In what amounts to just a huge bummer for aspiring geniuses across the country, it seems that nootropics—the brain-boosting supplements with a name as made-up as their actual effects—contain various amounts of piracetam, an unapproved drug that purports to improve brain function, despite little evidence to that effect.
A new study by researchers at Harvard Medical School, published Monday in JAMA Internal Medicine, found traces of piracetam in at least five different brain supplements, some of which have cheeky names like “NeuroPill,” and others that are just straight-up named... Piracetam. “It seems kind of bold to put a non-approved substance on the label… It’s horrifying but not terribly surprising,” David Seres, an associate professor of medicine at the Institute of Human Nutrition at Columbia University Medical Center, and who was not involved in the study, told STAT News.
While piracetam is approved throughout Europe to improve cognitive function in dementia patients, piracetam isn’t currently approved by the FDA, and isn’t supposed to be sold in supplements. That may be because prior research found “inadequate” evidence that piracetam actually does what it claims to do, and the drug’s side effects include anxiety and depression (two issues that certainly don’t improve cognitive function).
As Seres said, though, the presence of piracetam in nootropics isn’t terribly surprising, given how generally unchecked the supplement market is in the United States. A study published in JAMA Network Open in October 2018 found that nearly 800 over-the-counter supplements sold between 2007 and 2016 contained un-approved ingredients. The supplements in question include everything from sketchy sexual enhancement pills with donkeys and roosters printed on the packaging that you can find at bodegas, and more aesthetically pleasing pills that are now routinely hawked via Instagram marketing. Altogether, CNN reported at the time, the “drugs” comprise a $35 billion industry of shoddily regulated dietary supplements, which more than 50 percent of adults in the U.S. use.
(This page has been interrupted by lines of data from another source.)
(** The curve point at [t]; a segment with no point has none, and the
    default is never read on a segment that has one. *)
Definition curve (seg : list point) (t : R) : point :=
  default {| px := 0; py := 0 |} (bezier seg t).

(** The length of the polyline through [g 0], ..., [g n]. *)
Fixpoint polyline (g : nat -> point) (n : nat) : R :=
  match n with
  | O => 0
  | S n' =>
      polyline g n' + hypot (px (g n) - px (g n')) (py (g n) - py (g n'))
  end.

(** The sample points of [approximate_length]. *)
Definition sample (seg : list point) (steps : nat) (i : nat) : point :=
  curve seg (INR i / INR steps).

(** One comparison of a running minimum: the state is the tag of the
    best entry so far and its value ([None] for [inf]); a new entry wins
    only when strictly smaller. *)
Definition scan_step {T : Type} (st : T * option R) (e : T * R)
  : T * option R :=
  if lt_inf e.2 st.2 then (e.1, Some e.2) else st.

(** Scan order on references: segment order, then point order. *)
Definition scan_before (r r' : BezierCanvas.point_ref) : Prop :=
  (r.1.1 < r'.1.1)%nat \/ (r.1.1 = r'.1.1 /\ (r.1.2 < r'.1.2)%nat).

Definition tag_before (o o' : option BezierCanvas.point_ref) : Prop :=
  match o, o' with
  | Some r, Some r' => scan_before r r'
  | _, _ => False
  end.

(** The reference [r] names a point of the collection. *)
Definition point_at (segments : collection) (r : BezierCanvas.point_ref)
  : Prop :=
  exists seg : segment,
    segments !! r.1.1 = Some seg /\ seg !! r.1.2 = Some r.2.

(** The entries the hit test compares, in the order it meets them. *)
Definition seg_entries (x y : R) (si : nat) (seg : segment)
  : list (option BezierCanvas.point_ref * R) :=
  (fun e => (Some (si, e.1, e.2), dist e.2 x y)) <$> enumerate seg.

Fixpoint entries (x y : R) (l : list (nat * segment))
  : list (option BezierCanvas.point_ref * R) :=
  match l with
  | [] => []
  | e :: l' => seg_entries x y e.1 e.2 ++ entries x y l'
  end.

(** What a segment adds to the total length shown in the window. *)
Definition contribution (seg : segment) : R :=
  if decide (2 <= length seg)%nat
  then polyline (sample seg 200) 200
  else 0.

Fixpoint total_spec (segments : collection) : R :=
  match segments with
  | [] => 0
  | seg :: rest => contribution seg + total_spec rest
  end.

(** The distances from [p] to the edges of a segment, in edge order. *)
Fixpoint edge_dists (p : point) (seg : segment) : list R :=
  match seg with
  | a :: (b :: _) as tl => point_to_segment_distance p a b :: edge_dists p tl
  | _ => []
  end.

(** The distances a segment enters into the choice of [best_seg]: its edge
    distances, or the distance to its point when it has exactly one. *)
Definition candidates (x y : R) (seg : segment) : list R :=
  match seg with
  | [q] => [dist q x y]
  | _ => edge_dists {| px := x; py := y |} seg
  end.

Fixpoint cand_entries (x y : R) (l : list (nat * segment)) : list (nat * R) :=
  match l with
  | [] => []
  | e :: l' => ((fun d => (e.1, d)) <$> candidates x y e.2)
               ++ cand_entries x y l'
  end.
(** * Kalliope / Linus C bridges: forwarding stubs and stdin redirection

    A shallow embedding of [Sources/CKalliopeBridge/CKalliope.c] and
    [Sources/CLinusBridge/CLinusBridge.c].

    Both translation units consist of calls into code that lives
    elsewhere (GMP, MPFR, the C library).  A C function is therefore
    embedded as a finite tree of external calls: each node names the
    library function called together with its arguments, and continues
    with the value the library hands back.  A tree is run against a
    _handler_, which gives every external call a meaning on some
    world type; the run yields the C return value, the final world and
    the list of calls made, in order. *)

From stdpp Require Import base option list gmap strings.
From Stdlib Require Import ZArith Lia.
From Stdlib.Strings Require Import Byte.

Local Open Scope Z_scope.

(** ** C values *)

(** The stream objects a [FILE *] can point to. *)
Inductive stream : Type :=
| Stdin
| Stdout
| Stderr
| Stream (n : nat).

Global Instance stream_eq_dec : EqDecision stream.
Proof. solve_decision. Defined.

(** A [FILE *]: [None] is the null pointer.  The [void *stream]
    parameters of the bridges are cast to [FILE *] before use; a cast
    between object pointer types keeps the pointer, so they carry the
    same type here. *)
Definition FILE_ptr : Type := option stream.
Definition NULL : FILE_ptr := None.
Definition stdin : FILE_ptr := Some Stdin.
Definition stdout : FILE_ptr := Some Stdout.

(** Data pointers ([char *], [char **], [void *]) are addresses. *)
Definition ptr : Type := Z.

(** A [va_list]: the captured trailing arguments, as machine words. *)
Record va_list : Type := VaList { va_words : list Z }.

(** [<unistd.h>] *)
Definition STDIN_FILENO : Z := 0.

(** [int] is 32 bits wide on every ABI the package is built for;
    conversion to it wraps around. *)
Definition INT_MIN : Z := - 2 ^ 31.
Definition INT_MAX : Z := 2 ^ 31 - 1.
Definition is_int (z : Z) : Prop := INT_MIN <= z <= INT_MAX.
Definition to_int (z : Z) : Z := (z + 2 ^ 31) mod 2 ^ 32 - 2 ^ 31.

(** ** External calls *)

(** A library interface: the calls it offers and what each returns. *)
Record signature : Type := Signature {
  action : Type;
  result : action → Type
}.

(** GMP's [va_list] entry points, declared [extern] in
    CKalliopeBridge.h.  A [const char *] argument is modelled by the
    string it points to. *)
Inductive gmp_action : Type :=
| __gmp_vprintf (fmt : string) (ap : va_list)
| __gmp_vfprintf (fp : FILE_ptr) (fmt : string) (ap : va_list)
| __gmp_vsprintf (buf : ptr) (fmt : string) (ap : va_list)
| __gmp_vsnprintf (buf : ptr) (size : Z) (fmt : string) (ap : va_list)
| __gmp_vasprintf (pp : ptr) (fmt : string) (ap : va_list)
| __gmp_vscanf (fmt : string) (ap : va_list)
| __gmp_vfscanf (fp : FILE_ptr) (fmt : string) (ap : va_list)
| __gmp_vsscanf (s : string) (fmt : string) (ap : va_list).

Definition gmp : signature := Signature gmp_action (λ _, Z).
Nootropics were destined to join this list, just by virtue of what they are and what they claim to do. If there were indeed a combination of drugs that could do what nootropics promise—that could improve a person’s ability to think and expand their big brain—do you think it would available on Amazon for $26 a bottle? In this healthcare economy??? You don’t need improved cognitive function to guess the answer.